# we can only post once every thirty seconds???



## jrjcd (Apr 23, 2002)

...what the heck is THAT about???first time THAT error message has hit me-and i know on the music and geography game i have posted within thirty seconds of each other without a problem before????


----------



## James_F (Apr 23, 2002)

You have too much knowledge. If you weren't so smart, you wouldn't have this problem... :grin:


----------



## jrjcd (Apr 23, 2002)

that might be true if all the stuff i know weren't basically useless triva...lol


----------



## Chris Blount (Jun 22, 2001)

The forums are setup that way to keep spammers from trashing the place.
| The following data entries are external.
(** * The data-merge pipeline of the file vault, embedded in Rocq

    The embedding follows [src/components/SettingsPage.tsx] (the
    [DetailSidebar] component: [searchDeviceInStorage], [processData],
    [parseAndLoadDataFile], [handleMerge] and the handlers of the saved
    data files; the upload dialog; the user accounts), [src/App.tsx] (the
    categories and the file list), [src/components/AddCategoryModal.tsx]
    and [src/services/storage.ts].

    - A JavaScript string is the list of its UTF-16 code units ([N]); a
      number is an IEEE 754 double.
    - A JavaScript object used as a map is an association list kept in
      property order (array-index keys first, ascending, then the other
      keys in insertion order).
    - Code that can throw returns a [result]; [try]/[catch] is a match on it.
    - React state is a record that every handler takes and returns.
    - The libraries the page loads at run time ([XLSX], [mammoth], [PizZip],
      [docxtemplater]) and the blob store are collaborators: they are the
      fields of [Runtime] and [Store]. *)

From Stdlib Require Import String Ascii List NArith ZArith Bool Lia.
From Stdlib Require Import Sorted Permutation.
Import ListNotations.

(* ================================================================== *)
(** * JavaScript strings, values and objects *)
(* ================================================================== *)

Module JS.

Definition jsstring := list N.

(** ** String literals

    The source file is UTF-8; [js] decodes a Rocq string literal (a byte
    string) into UTF-16 code units, so that the labels of the source can be
    written as they are there. *)

Fixpoint utf8_decode (bs : list N) : jsstring :=
  match bs with
  | [] => []
  | b0 :: r0 =>
      if (b0 <? 0x80)%N then b0 :: utf8_decode r0
      else if (b0 <? 0xE0)%N then
        match r0 with
        | b1 :: r1 => ((b0 mod 32) * 64 + b1 mod 64)%N :: utf8_decode r1
        | [] => []
        end
      else if (b0 <? 0xF0)%N then
        match r0 with
        | b1 :: r1 =>
            match r1 with
            | b2 :: r2 =>
                ((b0 mod 16) * 4096 + (b1 mod 64) * 64 + b2 mod 64)%N
                  :: utf8_decode r2
            | [] => []
            end
        | [] => []
        end
      else
        match r0 with
        | b1 :: r1 =>
            match r1 with
            | b2 :: r2 =>
                match r2 with
                | b3 :: r3 =>
                    let cp := ((b0 mod 8) * 262144 + (b1 mod 64) * 4096
                               + (b2 mod 64) * 64 + b3 mod 64 - 0x10000)%N in
                    (0xD800 + cp / 1024)%N :: (0xDC00 + cp mod 1024)%N
                      :: utf8_decode r3
                | [] => []
                end
            | [] => []
            end
        | [] => []
        end
  end.

Definition js (s : string) : jsstring :=
  utf8_decode (map N_of_ascii (list_ascii_of_string s)).

(** ** Equality *)

Fixpoint str_eqb (a b : jsstring) : bool :=
  match a, b with
  | [], [] => true
  | x :: a', y :: b' => (x =? y)%N && str_eqb a' b'
  | _, _ => false
  end.

(** ** White space

    [String.prototype.trim] and the regular-expression class [\s] use the
    same set: WhiteSpace and LineTerminator of ECMA-262. *)

Definition isWhiteSpace (c : N) : bool :=
  ((9 <=? c) && (c <=? 13) || (c =? 32) || (c =? 0xA0) || (c =? 0x1680)
   || (0x2000 <=? c) && (c <=? 0x200A) || (c =? 0x2028) || (c =? 0x2029)
   || (c =? 0x202F) || (c =? 0x205F) || (c =? 0x3000) || (c =? 0xFEFF))%N.

(** The characters that [.] does not match in a regular expression. *)
Definition isLineTerminator (c : N) : bool :=
  ((c =? 10) || (c =? 13) || (c =? 0x2028) || (c =? 0x2029))%N.

(** The class [\w] (which contains [\d]). *)
Definition isWordChar (c : N) : bool :=
  ((48 <=? c) && (c <=? 57) || (65 <=? c) && (c <=? 90)
   || (97 <=? c) && (c <=? 122) || (c =? 95))%N.

Fixpoint trimStart (s : jsstring) : jsstring :=
  match s with
  | [] => []
  | c :: r => if isWhiteSpace c then trimStart r else s
  end.

Definition trimEnd (s : jsstring) : jsstring := rev (trimStart (rev s)).

Definition trim (s : jsstring) : jsstring := trimEnd (trimStart s).

(** ** Prefixes, suffixes, substrings *)

Fixpoint startsWith (p s : jsstring) : bool :=
  match p, s with
  | [], _ => true
  | x :: p', y :: s' => (x =? y)%N && startsWith p' s'
  | _ :: _, [] => false
  end.

Definition endsWith (p s : jsstring) : bool := startsWith (rev p) (rev s).

Fixpoint includes (p s : jsstring) : bool :=
  startsWith p s || match s with [] => false | _ :: s' => includes p s' end.

(** [indexOf] on an array of strings ([-1] is [None]). *)
Fixpoint indexOf (x : jsstring) (l : list jsstring) : option nat :=
  match l with
  | [] => None
  | y :: l' => if str_eqb y x then Some 0 else option_map S (indexOf x l')
  end.

(** [s.slice(from, to)]: a negative index counts from the end. *)
Definition clampIndex (len i : Z) : Z :=
  if (i <? 0)%Z then Z.max (len + i) 0 else Z.min i len.

Definition slice (s : jsstring) (from to : Z) : jsstring :=
  let len := Z.of_nat (length s) in
  let a := clampIndex len from in
  let b := clampIndex len to in
  firstn (Z.to_nat (b - a)) (skipn (Z.to_nat a) s).

(** [parts.join(sep)]. *)
Fixpoint join (sep : jsstring) (l : list jsstring) : jsstring :=
  match l with
  | [] => []
  | [x] => x
  | x :: l' => x ++ sep ++ join sep l'
  end.

(** [s.split(c)] for a one-character separator: [splitOn c s] always has at
    least one element. *)
Fixpoint splitOn_aux (c : N) (cur : jsstring) (s : jsstring) : list jsstring :=
  match s with
  | [] => [rev cur]
  | x :: s' =>
      if (x =? c)%N then rev cur :: splitOn_aux c [] s'
      else splitOn_aux c (x :: cur) s'
  end.

Definition splitOn (c : N) (s : jsstring) : list jsstring := splitOn_aux c [] s.

(** [s.split(/\s+/)]: the pieces between maximal runs of white space. *)
Fixpoint splitWhitespace_aux (cur : jsstring) (inrun : bool) (s : jsstring)
  : list jsstring :=
  match s with
  | [] => [rev cur]
  | x :: s' =>
      if isWhiteSpace x then
        if inrun then splitWhitespace_aux cur true s'
        else rev cur :: splitWhitespace_aux [] true s'
      else splitWhitespace_aux (x :: cur) false s'
  end.

Definition splitWhitespace (s : jsstring) : list jsstring :=
  splitWhitespace_aux [] false s.

(** ** Case mapping

    [toUpperCase] and [toLowerCase] follow the default case conversion of
    the Unicode standard, as ECMA-262 asks: the string is read as code
    points, every code point is replaced by its full, locale-insensitive
    case mapping, and the result is written back as code units.  The tables
    are those of version 14.0 of the Unicode Character Database. *)

Definition upperUnit (c : N) : N :=
  if ((97 <=? c) && (c <=? 122))%N then (c - 32)%N else c.

Definition lowerUnit (c : N) : N :=
  if ((65 <=? c) && (c <=? 90))%N then (c + 32)%N else c.

Definition isLeadSurrogate (c : N) : bool := ((0xD800 <=? c) && (c <=? 0xDBFF))%N.
Definition isTrailSurrogate (c : N) : bool := ((0xDC00 <=? c) && (c <=? 0xDFFF))%N.

(** The code points of a string: a lead surrogate and the trail surrogate
    after it are one code point, any other code unit is a code point of its
    own. *)
Fixpoint codePoints (s : jsstring) : list N :=
  match s with
  | [] => []
  | c :: r =>
      if isLeadSurrogate c then
        match r with
        | d :: r' =>
            if isTrailSurrogate d
            then (0x10000 + (c - 0xD800) * 1024 + (d - 0xDC00))%N :: codePoints r'
            else c :: codePoints r
        | [] => [c]
        end
      else c :: codePoints r
  end.

Definition codeUnitsOf (cp : N) : jsstring :=
  if (cp <? 0x10000)%N then [cp]
  else [(0xD800 + (cp - 0x10000) / 1024)%N; (0xDC00 + (cp - 0x10000) mod 1024)%N].

Definition fromCodePoints (cps : list N) : jsstring := flat_map codeUnitsOf cps.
I hope you understand.


----------



## Steve Mehs (Mar 21, 2002)

As Chris said flood control is just a safety measure to deture spammers 30secs, is quite short actually, some places have it set or a minutes or 90 secs.


----------



## Nick (Apr 23, 2002)

Anyone who _needs_ to post that frequently has a serious problem and needs to get a life.


----------



## Rick_EE (Apr 5, 2002)

How many times on other boards have you seen people accidently place the same post 3-4 times?


----------



## MarkA (Mar 23, 2002)

I've hit the 30 sec. problem before. That day I posted over 100 messages. I still don't know what was up with me that day.


----------